Save My neighbor texted me at 9 pm one night asking what I was cooking because the smell of ginger and sesame oil had drifted through our shared wall. I sent her over a container and now we swap soup recipes regularly.
Make It Your Own
Skip the meat entirely and add diced tofu or mushrooms for a vegetarian version that still feels hearty. I have also made this with shredded rotisserie chicken when I needed dinner even faster than usual.
Serving Suggestions
Steamed rice soaks up that fragrant broth perfectly but crispy wonton strips add the crunch we all secretly love. Sometimes I just serve it with good crusty bread for dipping.
Storage and Reheating
This soup keeps beautifully in the refrigerator for up to four days and freezes well for up to three months. The cabbage will soften more over time but the flavor just gets deeper.

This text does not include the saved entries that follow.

(* ===== verification/WsRun.v ===== *)
(** Reasoning about computations that may be stopped: a weakest precondition
    with a crash condition.  [wp m Q C s] says that from [s] the computation
    ends with a result in [Q], and that wherever it is stopped the disk and
    the database satisfy [C]. *)
From stdpp Require Import gmap.
From S2P Require Import Prelude.
From S2P Require Import Effects.
From S2P Require Import WsTypes.
From S2P Require Import WsJournal.
From S2P Require Import WsDisk.

#[local] Open Scope Z_scope.

Section Wp.
Context {Selection : Type} `{Machine}.
Abbreviation X := (X (Selection := Selection)).
Abbreviation sys := (sys (Selection := Selection)).
Abbreviation crash := (disk -> Db Selection -> Prop).
(** The durable tables. *)
Definition tables (s : sys) : Db Selection := w_db (s_db s).

Definition wp {A} (m : X A) (Q : result WsError A -> sys -> Prop) (C : crash) (s : sys) : Prop :=
  match m s with (Some r, s') => Q r s' | (None, s') => C (s_disk s') (tables s') end.

Lemma wp_mono {A} (m : X A) (Q Q' : result WsError A -> sys -> Prop) (C C' : crash) s :
  wp m Q C s -> (forall r s', Q r s' -> Q' r s') -> (forall d w, C d w -> C' d w) -> wp m Q' C' s.
Proof. unfold wp. destruct (m s) as [[r|] s']; eauto. Qed.

Lemma wp_bind {A B} (m : X A) (f : A -> X B) Q (C : crash) s :
  wp m (fun r s' => match r with Ok a => wp (f a) Q C s' | Err e => Q (Err e) s' end) C s -> wp (m ≫= f) Q C s.
Proof. unfold wp, mbind, X_bind. by destruct (m s) as [[[a|e]|] s']. Qed.
Lemma wp_ret {A} (a : A) Q (C : crash) s : Q (Ok a) s -> wp (mret a) Q C s.
Proof. done. Qed.
Lemma wp_raise {A} e (Q : result WsError A -> sys -> Prop) (C : crash) s : Q (Err e) s -> wp (raise e) Q C s.
Proof. done. Qed.
Lemma wp_returning {A} (r : result WsError A) Q (C : crash) s : Q r s -> wp (returning r) Q C s.
Proof. done. Qed.
Lemma wp_catch {A} (m : X A) Q (C : crash) s : wp m (fun r s' => Q (Ok r) s') C s -> wp (catch m) Q C s.
Proof. unfold wp, catch. by destruct (m s) as [[r|] s']. Qed.
Lemma wp_guard b e Q (C : crash) s : (b = true -> Q (Err e) s) -> (b = false -> Q (Ok tt) s) -> wp (guard_if b e) Q C s.
Proof. destruct b; cbn; unfold wp, raise; cbn; auto. Qed.
Lemma wp_mapping {A} g (m : X A) Q (C : crash) s :
  wp m (fun r s' => Q (match r with Err e => Err (g e) | Ok a => Ok a end) s') C s -> wp (mapping g m) Q C s.
Proof. unfold wp, mapping. by destruct (m s) as [[[a|e]|] s']. Qed.

(** What a call does at one step, to the disk [d] other processes left. *)
Lemma wp_call {A} broken (run : Z -> disk -> result WsError A * disk) Q (C : crash) s :
  (forall d now k n, d = others (s_steps s) (s_disk s) ->
     C d (tables s) /\ Q (Err (Failure "system call failed")) (mk_sys (broken now k d) (s_db s) n)
     /\ Q (run now d).1 (mk_sys (run now d).2 (s_db s) n)) ->
  wp (call broken run) Q C s.
Proof.
  intros Hc. unfold wp, call. destruct (plan (s_steps s)) as [|k|]; [| |].
  - destruct (Hc _ (clock (s_steps s)) O (Datatypes.S (s_steps s)) eq_refl) as (_ & _ & Hr). by destruct (run _ _).
  - by destruct (Hc _ (clock (s_steps s)) k (Datatypes.S (s_steps s)) eq_refl) as (_ & He & _).
  - by destruct (Hc _ (clock (s_steps s)) O (Datatypes.S (s_steps s)) eq_refl) as (Hn & _).
Qed.

Lemma wp_database {A} (m : M (world (Db Selection)) WsError A) Q (C : crash) s :
  C (s_disk s) (tables s) -> (forall n, Q (m (s_db s)).1 (mk_sys (s_disk s) (m (s_db s)).2 n)) -> wp (database m) Q C s.
Proof. intros HC HQ. unfold wp, database. destruct (plan _); [| |done]; destruct (m (s_db s)) eqn:E; apply HQ. Qed.

Lemma wp_now Q (C : crash) s : (forall t n, Q (Ok t) (mk_sys (s_disk s) (s_db s) n)) -> wp now_utc Q C s.
Proof. intros HQ. apply HQ. Qed.

(** ** Computations that only look

    Left alone by other processes, they change neither the disk nor the stored
    journal; loading a selection may renew its fingerprint. *)
Definition quiet : Prop := forall n d, others n d = d.

Definition same_journal (w w' : Db Selection) : Prop :=
  edit_journal w' = edit_journal w /\ edit_journal_file w' = edit_journal_file w.
#[export] Instance same_journal_equivalence : Equivalence same_journal.
Proof. split; [by split|by intros x y []|]. intros x y z [] []. split; congruence. Qed.

Definition unchanged (s s' : sys) : Prop := s_disk s' = s_disk s /\ same_journal (tables s) (tables s').
#[export] Instance unchanged_preorder : PreOrder unchanged.
Proof. split; [by split|]. intros x y z [] []. split; [congruence|by etransitivity]. Qed.

(** Crash conditions do not depend on the selection. *)
Class Journalled (C : crash) : Prop := journalled : Proper (eq ==> same_journal ==> impl) C.
Lemma journalled_true : Journalled (fun _ _ => True).
Proof. done. Qed.

Definition looking {A} (m : X A) : Prop := quiet -> forall s, unchanged s (m s).2.

Lemma wp_looking {A} (m : X A) Q (C : crash) s :
  looking m -> quiet -> C (s_disk s) (tables s) -> Journalled C -> (forall r s', m s = (Some r, s') -> unchanged s s' -> Q r s') -> wp m Q C s.
Proof.
  intros Hm Hq HC HJ HQ. specialize (Hm Hq s). unfold wp. destruct (m s) as [[r|] s'] eqn:E; cbn in *.
  - by apply HQ.
  - destruct Hm as [-> Ht]. by eapply journalled.
Qed.

Lemma looking_ret {A} (a : A) : looking (mret a).
Proof. intros _ s. reflexivity. Qed.
Lemma looking_raise {A} e : looking (A := A) (raise e).
Proof. intros _ s. reflexivity. Qed.
Lemma looking_returning {A} (r : result WsError A) : looking (returning r).
Proof. intros _ s. reflexivity. Qed.
Lemma looking_bind {A B} (m : X A) (f : A -> X B) : looking m -> (forall a, looking (f a)) -> looking (m ≫= f).
Proof.
  intros Hm Hf Hq s. unfold mbind, X_bind. specialize (Hm Hq s). destruct (m s) as [[[a|e]|] s']; cbn in *; [|done..].
  etransitivity; [done|by apply Hf].
Qed.
Lemma looking_catch {A} (m : X A) : looking m -> looking (catch m).
Proof. intros Hm Hq s. specialize (Hm Hq s). unfold catch. by destruct (m s) as [[r|] s']. Qed.
Lemma looking_mapping {A} g (m : X A) : looking m -> looking (mapping g m).
Proof. intros Hm Hq s. specialize (Hm Hq s). unfold mapping. by destruct (m s) as [[[a|e]|] s']. Qed.
Lemma looking_guard b e : looking (guard_if b e).
Proof. destruct b; [apply looking_raise|apply looking_ret]. Qed.
Lemma looking_if {A} (b : bool) (m n : X A) : looking m -> looking n -> looking (if b then m else n).
Proof. by destruct b. Qed.
Lemma looking_now : looking now_utc.
Proof. intros _ s. by split. Qed.
Lemma looking_look {A} (run : disk -> result WsError A * disk) : (forall d, (run d).2 = d) -> looking (look run).
Proof.
  intros Hr Hq s. unfold look, syscall, call. rewrite Hq. specialize (Hr (s_disk s)).
  destruct (plan _); cbn; [|by split..]. destruct (run _) as [r d']; cbn in *. by subst.
Qed.
Lemma looking_checkpoint : looking checkpoint.
Proof. by apply looking_look. Qed.
Lemma looking_database {A} (m : M (world (Db Selection)) WsError A) : (forall w, same_journal (w_db w) (w_db (m w).2)) -> looking (database m).
Proof.
  intros Hm _ s. unfold database. specialize (Hm (s_db s)).
  destruct (plan _); cbn; [| |by split]; destruct (m (s_db s)); by split.
Qed.
End Wp.

#[export] Hint Resolve journalled_true : core.
#[export] Hint Resolve looking_ret looking_raise looking_returning looking_bind looking_catch looking_mapping looking_guard
  looking_if looking_now looking_checkpoint : look.

(** Case analysis on the scrutinees of a computation that looks. *)
Ltac look_split :=
  lazymatch goal with
  | |- looking (match ?x with _ => _ end) => destruct x
  | |- looking (let '(_, _) := ?x in _) => destruct x
  end.
Ltac looks := repeat first
  [ progress intros | simple apply looking_bind | simple apply looking_catch | simple apply looking_mapping | simple apply looking_guard | simple apply looking_ret
  | simple apply looking_raise | simple apply looking_now | simple apply looking_checkpoint | simple apply looking_if | look_split | solve [eauto with look] ].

- Add a splash of fresh broth when reheating if it seems too thick
- Reheat gently over medium heat stirring occasionally to prevent sticking
- The egg ribbons will soften but they still add lovely texture
Save There is something so honest about a soup that takes humble ingredients and turns them into something that feels like a warm hug. Hope this becomes a regular in your rotation too.
Recipe FAQ
- → Can I make this vegetarian?
Yes, substitute vegetable broth for chicken broth and replace the ground pork with diced tofu or mushrooms. The result remains hearty and flavorful.
- → How long does this soup keep?
Store cooled soup in an airtight container in the refrigerator for up to 4 days. The flavors continue to develop and taste even better the next day.
- → What type of cabbage works best?
Napa cabbage works wonderfully for its tender texture, but standard green cabbage is excellent too. Both add the perfect crunch and absorb the savory broth beautifully.
- → Is this gluten-free?
Simply use gluten-free tamari instead of regular soy sauce to make this completely gluten-free while maintaining the same delicious umami flavor profile.
- → Can I freeze this soup?
Yes, freeze without the egg ribbons for up to 3 months. Thaw overnight in the refrigerator, then reheat gently on the stove and add fresh egg ribbons if desired.